Michael Caine the famous actor talks about an early career tip he received, which I love.

‘Use the difficulty’ is an odd one to love, but I do.

I’ll share more about specifically how you can use the difficulty to your benefit when preparing your communication in a tick.

Before I get there, a couple of quick updates.

  • The Extreme Clarity Workshop runs soon. If you are ready to level up the messaging in your docs and decks. You still have time to seek financial support from your employer. Learn more here.

  • I received another 5-star review for my updated Engage course. After much deliberation I’ve finalised the price at USD 490. It feels like the right balance to reflect the significant uplift in depth of material. Learn more here.

How to ‘use the difficulty’ to nudge your thinking into shape

Michael Caine talks about being a young actor rehearsing a scene when a chair got stuck in a door and blocked his path.

He told the other actor the chair was stopping him play his part.

The actor’s response was:

‘Use the difficulty.
If it’s a comedy, fall over it.
If it’s a drama, pick it up and smash it.’

Taken this way, difficulties are opportunities in disguise.

How is that relevant to communication?

Every time we try to distill our messaging, we come across difficulties.

  • The so what is buried or doesn’t ‘feel right’

  • There is too much data, not enough insight

  • The draft is 9 pages long, and the new CEO insists on a max of 3

These are all difficulties to use or problems to solve that can help us distill higher quality insights.

Here is an example and what we did to solve it.

Today when working with some retail leaders on a board presentation outlining how they would revamp their inventory processes, we ran into a problem.

There were many ways we could organise the story.

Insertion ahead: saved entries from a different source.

(* ===== verification/Requests.v ===== *)
(** Reading the fields of a request ([rpc/RPCHelpers.cpp]).

    Parsing of addresses, currencies and hexadecimal is rippled's (class
    [RippleStrings]), of decimal numbers Boost's (class [LexicalCast]). *)

From stdpp Require Import base list strings.
From Stdlib Require Import ZArith Lia.
From S2P Require Import Prelude Types Json Errors.

#[local] Open Scope string_scope.
Open Scope Z_scope.

(** [strUnHex], [publicKeyType] (whether the bytes are a public key),
    [parseBase58<PublicKey>], [calcAccountID], [parseBase58<AccountID>],
    [uint256::parseHex], [to_currency], [to_issuer], [noAccount]. The XRP
    currency and account are zero. *)
Class RippleStrings := {
  strUnHex : string -> option Blob;
  publicKeyType : Blob -> bool;
  parseBase58_PublicKey : string -> option Blob;
  calcAccountID : Blob -> AccountID;
  parseBase58_AccountID : string -> option AccountID;
  parseHex : string -> option uint256;
  to_currency : string -> option Z;
  to_issuer : string -> option AccountID;
  noAccount : AccountID
}.

(** [boost::lexical_cast] to [uint32_t] and [uint64_t]; [None] where it throws. *)
Class LexicalCast := {
  lexical_u32 : string -> option Z;
  lexical_u64 : string -> option Z
}.

(** ** Plain fields *)

Definition getBool (request : JsonObject) (field : string) : Res (option bool) :=
  if negb (contains request field) then Ok None
  else
    v ← at_ request field;
    if is_bool v then b ← as_bool v; Ok (Some b)
    else Throw (InvalidParamsError ("Invalid field " +:+ field +:+ ", not bool.")).

Definition getBool_default (request : JsonObject) (field : string) (dfault : bool) : Res bool :=
  res ← getBool request field; Ok (default dfault res).

Definition getRequiredBool (request : JsonObject) (field : string) : Res bool :=
  res ← getBool request field;
  match res with Some b => Ok b | None => Throw (InvalidParamsError ("Missing field " +:+ field)) end.

(** The result is 32 bits wide: a 64-bit value is cut off. *)
Definition getUInt (request : JsonObject) (field : string) : Res (option Z) :=
  if negb (contains request field) then Ok None
  else
    v ← at_ request field;
    if is_uint64 v then z ← as_uint64 v; Ok (Some (u32 z))
    else if is_int64 v then z ← as_int64 v; Ok (Some (u32 z))
    else Throw (InvalidParamsError ("Invalid field " +:+ field +:+ ", not uint.")).

Definition getUInt_default (request : JsonObject) (field : string) (dfault : Z) : Res Z :=
  res ← getUInt request field; Ok (default dfault res).

Definition getRequiredUInt (request : JsonObject) (field : string) : Res Z :=
  res ← getUInt request field;
  match res with Some z => Ok z | None => Throw (InvalidParamsError ("Missing field " +:+ field)) end.

Definition getString (request : JsonObject) (field : string) : Res (option string) :=
  if negb (contains request field) then Ok None
  else
    v ← at_ request field;
    if is_string v then s ← as_string v; Ok (Some (c_str s))
    else Throw (InvalidParamsError ("Invalid field " +:+ field +:+ ", not string.")).

Definition getRequiredString (request : JsonObject) (field : string) : Res string :=
  res ← getString request field;
  match res with Some s => Ok s | None => Throw (InvalidParamsError ("Missing field " +:+ field)) end.

Definition getString_default (request : JsonObject) (field : string) (dfault : string) : Res string :=
  res ← getString request field; Ok (default dfault res).

(** ** Accounts, markers, identifiers *)

Section fields.
Context `{RippleStrings}.

(** A public key in hexadecimal or Base58, or else an address. *)
Definition accountFromStringStrict (account : string) : option AccountID :=
  let publicKey :=
    match strUnHex account with
    | Some blob => if publicKeyType blob then Some blob else parseBase58_PublicKey account
    | None => parseBase58_PublicKey account
    end in
  match publicKey with
  | Some pk => Some (calcAccountID pk)
  | None => parseBase58_AccountID account
  end.

(** The strings of an object's members, read without an exception. *)
Definition field_string (request : JsonObject) (field : string) : option string :=
  match obj_find field request with Some (JString s) => Some (c_str s) | _ => None end.

Definition getHexMarker (request : JsonObject) (marker : uint256) : Outcome uint256 :=
  match obj_find "marker" request with
  | None => Done marker
  | Some v =>
      if negb (is_string v) then Failed (Status_message (Rippled rpcINVALID_PARAMS) "markerNotString")
      else match field_string request "marker" ≫= parseHex with
           | Some m => Done m
           | None => Failed (Status_message (Rippled rpcINVALID_PARAMS) "malformedMarker")
           end
  end.

(** The status of [getAccount] and, when it is OK, the account it leaves. *)
Definition getAccount_field (request : JsonObject) (account : AccountID) (field : string) (required : bool)
  : Outcome AccountID :=
  match obj_find field request with
  | None =>
      if required then Failed (Status_message (Rippled rpcINVALID_PARAMS) (field +:+ "Missing"))
      else Done account
  | Some v =>
      if negb (is_string v) then Failed (Status_message (Rippled rpcINVALID_PARAMS) (field +:+ "NotString"))
      else match field_string request field ≫= accountFromStringStrict with
           | Some a => Done a
           | None => Failed (Status_message (Rippled rpcACT_MALFORMED) (field +:+ "Malformed"))
           end
  end.

Definition getOptionalAccount (request : JsonObject) (field : string) : Outcome (option AccountID) :=
  match obj_find field request with
  | None => Done None
  | Some v =>
      if negb (is_string v) then Failed (Status_message (Rippled rpcINVALID_PARAMS) (field +:+ "NotString"))
      else match field_string request field ≫= accountFromStringStrict with
           | Some a => Done (Some a)
           | None => Failed (Status_message (Rippled rpcINVALID_PARAMS) (field +:+ "Malformed"))
           end
  end.

Definition getAccount (request : JsonObject) (accountId : AccountID) : Outcome AccountID :=
  getAccount_field request accountId "account" true.

Definition getAccount_optional (request : JsonObject) (destAccount : AccountID) (field : string) : Outcome AccountID :=
  getAccount_field request destAccount field false.

Definition parseTaker (taker : json) : Outcome AccountID :=
  match taker with
  | JString s =>
      match accountFromStringStrict (c_str s) with
      | Some a => Done a
      | None => Failed (Status_message (Rippled rpcBAD_ISSUER) "invalidTakerAccount")
      end
  | _ => Failed (Status_message (Rippled rpcINVALID_PARAMS) "takerNotString")
  end.

Definition getTaker (request : JsonObject) (takerID : AccountID) : Outcome AccountID :=
  match obj_find "taker" request with
  | Some v => parseTaker v
  | None => Done takerID
  end.

Definition getChannelId (request : JsonObject) : Outcome uint256 :=
  match obj_find "channel_id" request with
  | None => Failed (Status_message (Rippled rpcINVALID_PARAMS) "missingChannelID")
  | Some v =>
      if negb (is_string v) then Failed (Status_message (Rippled rpcINVALID_PARAMS) "channelIDNotString")
      else match field_string request "channel_id" ≫= parseHex with
           | Some id => Done id
           | None => Failed (Status_message (Rippled rpcCHANNEL_MALFORMED) "malformedChannelID")
           end
  end.

Definition getNFTID (request : JsonObject) : Outcome uint256 :=
  match obj_find "nft_id" request with
  | None => Failed (Status_message (Rippled rpcINVALID_PARAMS) "missingTokenID")
  | Some v =>
      if negb (is_string v) then Failed (Status_message (Rippled rpcINVALID_PARAMS) "tokenIDNotString")
      else match field_string request "nft_id" ≫= parseHex with
           | Some id => Done id
           | None => Failed (Status_message (Rippled rpcINVALID_PARAMS) "malformedTokenID")
           end
  end.

Definition specifiesCurrentOrClosedLedger (request : JsonObject) : bool :=
  match obj_find "ledger_index" request with
  | Some (JString s) => let index := c_str s in bool_decide (index = "current") || bool_decide (index = "closed")
  | _ => false
  end.

(** Every string anywhere below a transaction that is an account; the members
    of an array are not looked at. *)
Fixpoint value_accounts (v : json) : list AccountID :=
  match v with
  | JObject m => mjoin ((fun kv => value_accounts kv.2) <$> m)
  | JString s => match accountFromStringStrict (c_str s) with Some a => [a] | None => [] end
  | _ => []
  end.

Definition getAccountsFromTransaction (transaction : JsonObject) : list AccountID :=
  mjoin ((fun kv => value_accounts kv.2) <$> transaction).

(** ** Books *)

Definition isXRP (z : Z) : bool := z =? 0.

(** One side of a book: its currency, and its issuer where one is given. The
    two sides answer with different errors; what is given here are the errors
    of a bad currency, of a bad issuer, and the texts. *)
Record SideErrors := mkSideErrors
  { se_field : string; se_currency : RippledError; se_issuer : RippledError;
    se_not_string : string; se_bad : string; se_no_account : string; se_unneeded : string; se_invalid : string }.

Definition pays_errors : SideErrors :=
  mkSideErrors "taker_pays" rpcSRC_CUR_MALFORMED rpcSRC_ISR_MALFORMED "takerPaysIssuerNotString" "" ""
    "Unneeded field 'taker_pays.issuer' for XRP currency specification."
    "Invalid field 'taker_pays.issuer', expected non-XRP issuer.".

Definition gets_errors : SideErrors :=
  mkSideErrors "taker_gets" rpcDST_AMT_MALFORMED rpcDST_ISR_MALFORMED "taker_gets.issuer should be string"
    "Invalid field 'taker_gets.issuer', bad issuer." "Invalid field 'taker_gets.issuer', bad issuer account one."
    "Unneeded field 'taker_gets.issuer' for XRP currency specification."
    "Invalid field 'taker_gets.issuer', expected non-XRP issuer.".

(** The field's object with a currency string; then the currency; then the issuer. *)
Definition side_currency_string (e : SideErrors) (side : JsonObject) : Outcome string :=
  match obj_find "currency" side with
  | Some (JString s) => Done (c_str s)
  | _ => Failed (Status_code (Rippled (se_currency e)))
  end.

Definition side_currency (e : SideErrors) (s : string) : Outcome Z :=
  match to_currency s with Some c => Done c | None => Failed (Status_code (Rippled (se_currency e))) end.

Definition side_issuer (e : SideErrors) (side : JsonObject) (currency : Z) : Outcome AccountID :=
  issuer ← match obj_find "issuer" side with
           | None => Done 0
           | Some (JString s) =>
               match to_issuer (c_str s) with
               | None => Failed (Status_message (Rippled (se_issuer e)) (se_bad e))
               | Some a =>
                   if decide (a = noAccount) then Failed (Status_message (Rippled (se_issuer e)) (se_no_account e))
                   else Done a
               end
           | Some _ => Failed (Status_message (Rippled rpcINVALID_PARAMS) (se_not_string e))
           end;
  if isXRP currency && negb (isXRP issuer) then
    Failed (Status_message (Rippled (se_issuer e)) (se_unneeded e))
  else if negb (isXRP currency) && isXRP issuer then
    Failed (Status_message (Rippled (se_issuer e)) (se_invalid e))
  else Done issuer.

Definition request_object (request : JsonObject) (field : string) : Outcome JsonObject :=
  match obj_find field request with
  | Some (JObject m) => Done m
  | _ => Failed (Status_message (Rippled rpcINVALID_PARAMS) ("Field '" +:+ field +:+ "' is not an object"))
  end.

(** The result is the book as its two sides (in: pays, out: gets). The test
    for a missing issuer of a non-XRP currency that the source makes last for
    the first side is never reached: the issuer is then XRP's. *)
Definition parseBook (request : JsonObject) : Outcome ((Z * Z) * (Z * Z)) :=
  if negb (contains request "taker_pays") then
    Failed (Status_message (Rippled rpcINVALID_PARAMS) "Missing field 'taker_pays'")
  else if negb (contains request "taker_gets") then
    Failed (Status_message (Rippled rpcINVALID_PARAMS) "Missing field 'taker_gets'")
  else
    taker_pays ← request_object request "taker_pays";
    taker_gets ← request_object request "taker_gets";
    pays_string ← side_currency_string pays_errors taker_pays;
    gets_string ← side_currency_string gets_errors taker_gets;
    pay_currency ← side_currency pays_errors pays_string;
    get_currency ← side_currency gets_errors gets_string;
    pay_issuer ← side_issuer pays_errors taker_pays pay_currency;
    get_issuer ← side_issuer gets_errors taker_gets get_currency;
    if bool_decide (pay_currency = get_currency) && bool_decide (pay_issuer = get_issuer) then
      Failed (Status_message (Rippled rpcBAD_MARKET) "badMarket")
    else Done ((pay_currency, pay_issuer), (get_currency, get_issuer)).

End fields.

(** ** Lemmas *)

Lemma done_bind {A B} (m : Outcome A) (f : A -> Outcome B) b :
  (m ≫= f) = Done b <-> exists a, m = Done a /\ f a = Done b.
Proof. destruct m as [s|a]; cbn; split; [done | by intros (? & ? & _) | by exists a |]. by intros (? & [= ->] & ?). Qed.

Section request_lemmas.
Context `{RippleStrings}.

Lemma side_issuer_done e side c i :
  side_issuer e side c = Done i -> isXRP c = isXRP i /\ (i = 0 \/ i <> noAccount).
Proof.
  unfold side_issuer. rewrite done_bind. intros (a & Ha & Hc).
  assert (a = 0 \/ a <> noAccount) as Hn.
  { destruct (obj_find "issuer" side) as [[]|]; try done; [|injection Ha as <-; by left].
    destruct (to_issuer (c_str s)) as [a'|]; [|done]. case_decide; [done|]. injection Ha as <-. by right. }
  destruct (isXRP c) eqn:E1, (isXRP a) eqn:E2; cbn in Hc; try done; injection Hc as <-; by rewrite E2.
Qed.

(** The errors of a side that names a XRP currency with an issuer, or another
    currency without one. *)
Lemma side_issuer_unneeded e side c i :
  obj_find "issuer" side = Some (JString i) -> forall a, to_issuer (c_str i) = Some a -> a <> noAccount ->
  isXRP c = true -> isXRP a = false ->
  side_issuer e side c = Failed (Status_message (Rippled (se_issuer e)) (se_unneeded e)).
Proof.
  intros Hi a Ha Hn Hc Hx. unfold side_issuer. rewrite Hi, Ha, decide_False by done. cbn. by rewrite Hc, Hx.
Qed.

Lemma side_issuer_missing e side c :
  obj_find "issuer" side = None -> isXRP c = false ->
  side_issuer e side c = Failed (Status_message (Rippled (se_issuer e)) (se_invalid e)).
Proof. intros Hi Hc. unfold side_issuer. rewrite Hi. cbn. by rewrite Hc. Qed.

End request_lemmas.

Which one would give the right emphasis?

Do we lay out the solutions by business unit, by type of remediation, by time, or by a mix of these?

How do we decide?

We leaned on the constraints inherent in the principles of structuring a message, combined with the commercial constraints to find a fit.

In other words, we used the difficulty (the constraints of the situation) to nudge us to think harder.

Here’s how it went.

Organising the story by business unit was wrong because part of the inventory problem is caused by working in silos. Cutting it by business units would have left the impression that the silos were to continue, even though the CEO had asked for individual papers from each division head.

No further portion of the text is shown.